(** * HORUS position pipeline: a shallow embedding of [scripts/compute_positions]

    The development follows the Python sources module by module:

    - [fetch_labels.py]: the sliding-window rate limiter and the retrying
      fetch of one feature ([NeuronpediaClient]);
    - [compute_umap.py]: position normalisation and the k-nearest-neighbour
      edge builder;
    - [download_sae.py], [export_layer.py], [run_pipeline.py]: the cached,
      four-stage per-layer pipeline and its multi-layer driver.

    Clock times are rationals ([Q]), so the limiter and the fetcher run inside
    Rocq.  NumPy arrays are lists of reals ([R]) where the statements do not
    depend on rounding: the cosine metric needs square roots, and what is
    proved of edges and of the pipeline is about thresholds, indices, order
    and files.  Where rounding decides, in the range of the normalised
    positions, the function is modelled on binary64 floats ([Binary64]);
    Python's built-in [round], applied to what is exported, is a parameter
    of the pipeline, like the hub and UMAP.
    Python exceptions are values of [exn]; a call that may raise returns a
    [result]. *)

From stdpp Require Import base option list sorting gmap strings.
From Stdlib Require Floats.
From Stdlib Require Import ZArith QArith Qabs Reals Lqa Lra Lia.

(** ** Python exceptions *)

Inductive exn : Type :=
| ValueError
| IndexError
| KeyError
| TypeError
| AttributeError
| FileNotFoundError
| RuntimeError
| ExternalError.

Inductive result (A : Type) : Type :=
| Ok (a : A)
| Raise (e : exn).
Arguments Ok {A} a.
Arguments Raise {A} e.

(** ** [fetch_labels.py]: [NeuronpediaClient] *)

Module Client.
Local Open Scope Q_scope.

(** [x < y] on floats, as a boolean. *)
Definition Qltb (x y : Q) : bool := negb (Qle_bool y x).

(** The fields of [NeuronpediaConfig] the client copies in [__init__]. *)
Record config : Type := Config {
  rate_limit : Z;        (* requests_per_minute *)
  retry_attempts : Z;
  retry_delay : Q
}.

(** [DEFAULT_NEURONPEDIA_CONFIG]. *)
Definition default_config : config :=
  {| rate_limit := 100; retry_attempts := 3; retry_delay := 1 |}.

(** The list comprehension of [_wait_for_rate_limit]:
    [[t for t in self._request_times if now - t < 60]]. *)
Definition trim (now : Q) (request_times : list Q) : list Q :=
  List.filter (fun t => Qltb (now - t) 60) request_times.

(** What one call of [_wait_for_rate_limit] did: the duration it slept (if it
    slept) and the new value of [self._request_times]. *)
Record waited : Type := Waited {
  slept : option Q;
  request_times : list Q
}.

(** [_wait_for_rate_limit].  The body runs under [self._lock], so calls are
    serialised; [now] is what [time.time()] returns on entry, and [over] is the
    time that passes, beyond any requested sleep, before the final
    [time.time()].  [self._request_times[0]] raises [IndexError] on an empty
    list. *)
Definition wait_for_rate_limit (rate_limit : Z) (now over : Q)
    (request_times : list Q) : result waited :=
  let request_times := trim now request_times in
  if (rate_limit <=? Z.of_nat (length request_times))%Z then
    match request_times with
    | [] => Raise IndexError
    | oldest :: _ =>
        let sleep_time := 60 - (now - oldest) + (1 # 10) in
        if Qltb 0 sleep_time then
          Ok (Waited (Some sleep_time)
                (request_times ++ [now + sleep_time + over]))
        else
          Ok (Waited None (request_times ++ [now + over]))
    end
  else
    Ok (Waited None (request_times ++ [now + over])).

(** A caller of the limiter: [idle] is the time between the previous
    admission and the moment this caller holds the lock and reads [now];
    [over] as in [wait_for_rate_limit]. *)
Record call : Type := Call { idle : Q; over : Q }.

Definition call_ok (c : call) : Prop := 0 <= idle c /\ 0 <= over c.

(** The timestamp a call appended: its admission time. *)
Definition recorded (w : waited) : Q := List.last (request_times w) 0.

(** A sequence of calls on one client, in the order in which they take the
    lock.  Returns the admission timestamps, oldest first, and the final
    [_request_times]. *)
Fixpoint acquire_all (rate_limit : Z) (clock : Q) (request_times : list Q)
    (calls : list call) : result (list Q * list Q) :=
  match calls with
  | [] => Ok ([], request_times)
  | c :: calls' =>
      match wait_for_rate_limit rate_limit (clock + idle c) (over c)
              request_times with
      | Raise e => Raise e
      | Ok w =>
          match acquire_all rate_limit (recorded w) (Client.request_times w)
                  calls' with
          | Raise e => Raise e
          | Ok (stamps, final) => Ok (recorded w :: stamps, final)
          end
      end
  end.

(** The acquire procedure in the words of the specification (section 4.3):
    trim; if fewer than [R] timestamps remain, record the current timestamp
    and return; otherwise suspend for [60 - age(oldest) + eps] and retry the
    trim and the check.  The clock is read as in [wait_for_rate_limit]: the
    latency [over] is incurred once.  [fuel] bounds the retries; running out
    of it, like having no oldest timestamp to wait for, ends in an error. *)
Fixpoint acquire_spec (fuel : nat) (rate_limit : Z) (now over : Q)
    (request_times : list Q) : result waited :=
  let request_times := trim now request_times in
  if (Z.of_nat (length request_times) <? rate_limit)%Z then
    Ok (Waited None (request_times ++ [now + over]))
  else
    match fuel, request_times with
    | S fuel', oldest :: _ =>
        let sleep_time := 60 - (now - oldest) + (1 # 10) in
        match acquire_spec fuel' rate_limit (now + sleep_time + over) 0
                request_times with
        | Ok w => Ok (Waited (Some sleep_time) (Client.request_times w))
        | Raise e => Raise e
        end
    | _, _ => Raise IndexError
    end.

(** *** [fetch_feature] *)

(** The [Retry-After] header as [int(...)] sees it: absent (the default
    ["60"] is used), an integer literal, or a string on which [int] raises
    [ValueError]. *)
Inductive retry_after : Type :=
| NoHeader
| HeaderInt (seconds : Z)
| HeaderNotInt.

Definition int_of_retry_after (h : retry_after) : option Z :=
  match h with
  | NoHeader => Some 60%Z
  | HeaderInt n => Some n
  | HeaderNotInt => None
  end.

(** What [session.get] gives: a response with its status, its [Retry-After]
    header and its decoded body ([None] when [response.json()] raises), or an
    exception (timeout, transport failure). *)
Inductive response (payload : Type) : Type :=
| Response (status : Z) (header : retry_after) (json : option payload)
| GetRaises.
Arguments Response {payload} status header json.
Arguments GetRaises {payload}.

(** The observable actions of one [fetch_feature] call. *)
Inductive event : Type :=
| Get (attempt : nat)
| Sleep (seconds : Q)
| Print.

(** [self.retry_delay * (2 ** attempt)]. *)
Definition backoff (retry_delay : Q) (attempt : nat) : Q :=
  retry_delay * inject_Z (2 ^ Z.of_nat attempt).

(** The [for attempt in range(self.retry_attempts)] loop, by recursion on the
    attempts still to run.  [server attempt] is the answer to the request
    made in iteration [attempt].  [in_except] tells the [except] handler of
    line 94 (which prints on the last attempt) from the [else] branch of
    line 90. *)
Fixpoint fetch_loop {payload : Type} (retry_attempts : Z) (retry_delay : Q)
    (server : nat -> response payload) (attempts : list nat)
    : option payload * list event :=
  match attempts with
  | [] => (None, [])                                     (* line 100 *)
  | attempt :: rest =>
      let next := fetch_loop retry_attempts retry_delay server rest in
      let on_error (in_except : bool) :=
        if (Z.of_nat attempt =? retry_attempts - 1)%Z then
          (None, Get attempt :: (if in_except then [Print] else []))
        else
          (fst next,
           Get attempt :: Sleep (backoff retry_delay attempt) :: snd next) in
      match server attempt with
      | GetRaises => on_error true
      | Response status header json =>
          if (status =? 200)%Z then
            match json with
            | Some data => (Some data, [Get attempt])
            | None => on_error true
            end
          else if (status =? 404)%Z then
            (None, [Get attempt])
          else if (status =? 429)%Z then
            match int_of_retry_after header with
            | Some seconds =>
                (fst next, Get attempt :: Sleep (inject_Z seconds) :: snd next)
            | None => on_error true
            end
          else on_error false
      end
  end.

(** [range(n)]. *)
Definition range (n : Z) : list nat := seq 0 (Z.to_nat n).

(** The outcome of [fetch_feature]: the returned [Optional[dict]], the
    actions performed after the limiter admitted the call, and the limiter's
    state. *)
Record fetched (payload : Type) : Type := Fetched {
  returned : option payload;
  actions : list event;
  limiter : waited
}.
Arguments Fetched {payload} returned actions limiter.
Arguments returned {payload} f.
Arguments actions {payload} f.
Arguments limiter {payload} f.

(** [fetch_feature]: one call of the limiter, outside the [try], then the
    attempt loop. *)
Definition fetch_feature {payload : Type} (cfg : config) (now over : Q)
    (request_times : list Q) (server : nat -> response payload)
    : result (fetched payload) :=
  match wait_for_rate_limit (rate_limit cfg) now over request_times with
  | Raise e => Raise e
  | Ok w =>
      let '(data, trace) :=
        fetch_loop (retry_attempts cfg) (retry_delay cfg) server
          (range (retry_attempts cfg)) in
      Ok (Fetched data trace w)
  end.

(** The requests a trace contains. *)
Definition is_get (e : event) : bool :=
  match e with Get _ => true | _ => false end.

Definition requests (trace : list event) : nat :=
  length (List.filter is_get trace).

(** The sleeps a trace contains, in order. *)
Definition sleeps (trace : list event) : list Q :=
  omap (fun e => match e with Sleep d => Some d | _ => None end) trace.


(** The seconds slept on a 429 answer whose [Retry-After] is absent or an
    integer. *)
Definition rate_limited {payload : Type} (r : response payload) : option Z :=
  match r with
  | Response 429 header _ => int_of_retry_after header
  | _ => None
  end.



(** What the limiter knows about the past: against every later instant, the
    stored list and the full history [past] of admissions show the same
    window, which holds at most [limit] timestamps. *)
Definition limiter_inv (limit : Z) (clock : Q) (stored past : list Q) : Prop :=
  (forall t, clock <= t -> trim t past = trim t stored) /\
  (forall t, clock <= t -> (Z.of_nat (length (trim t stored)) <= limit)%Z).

REQUIRED WORK: Restate word for word only the lines running from the beginning of the data to the line holding "Record config : Type", both included.

ANSWER SECTION:
(** * HORUS position pipeline: a shallow embedding of [scripts/compute_positions]

    The development follows the Python sources module by module:

    - [fetch_labels.py]: the sliding-window rate limiter and the retrying
      fetch of one feature ([NeuronpediaClient]);
    - [compute_umap.py]: position normalisation and the k-nearest-neighbour
      edge builder;
    - [download_sae.py], [export_layer.py], [run_pipeline.py]: the cached,
      four-stage per-layer pipeline and its multi-layer driver.

    Clock times are rationals ([Q]), so the limiter and the fetcher run inside
    Rocq.  NumPy arrays are lists of reals ([R]) where the statements do not
    depend on rounding: the cosine metric needs square roots, and what is
    proved of edges and of the pipeline is about thresholds, indices, order
    and files.  Where rounding decides, in the range of the normalised
    positions, the function is modelled on binary64 floats ([Binary64]);
    Python's built-in [round], applied to what is exported, is a parameter
    of the pipeline, like the hub and UMAP.
    Python exceptions are values of [exn]; a call that may raise returns a
    [result]. *)

From stdpp Require Import base option list sorting gmap strings.
From Stdlib Require Floats.
From Stdlib Require Import ZArith QArith Qabs Reals Lqa Lra Lia.

(** ** Python exceptions *)

Inductive exn : Type :=
| ValueError
| IndexError
| KeyError
| TypeError
| AttributeError
| FileNotFoundError
| RuntimeError
| ExternalError.

Inductive result (A : Type) : Type :=
| Ok (a : A)
| Raise (e : exn).
Arguments Ok {A} a.
Arguments Raise {A} e.

(** ** [fetch_labels.py]: [NeuronpediaClient] *)

Module Client.
Local Open Scope Q_scope.

(** [x < y] on floats, as a boolean. *)
Definition Qltb (x y : Q) : bool := negb (Qle_bool y x).

(** The fields of [NeuronpediaConfig] the client copies in [__init__]. *)
Record config : Type := Config {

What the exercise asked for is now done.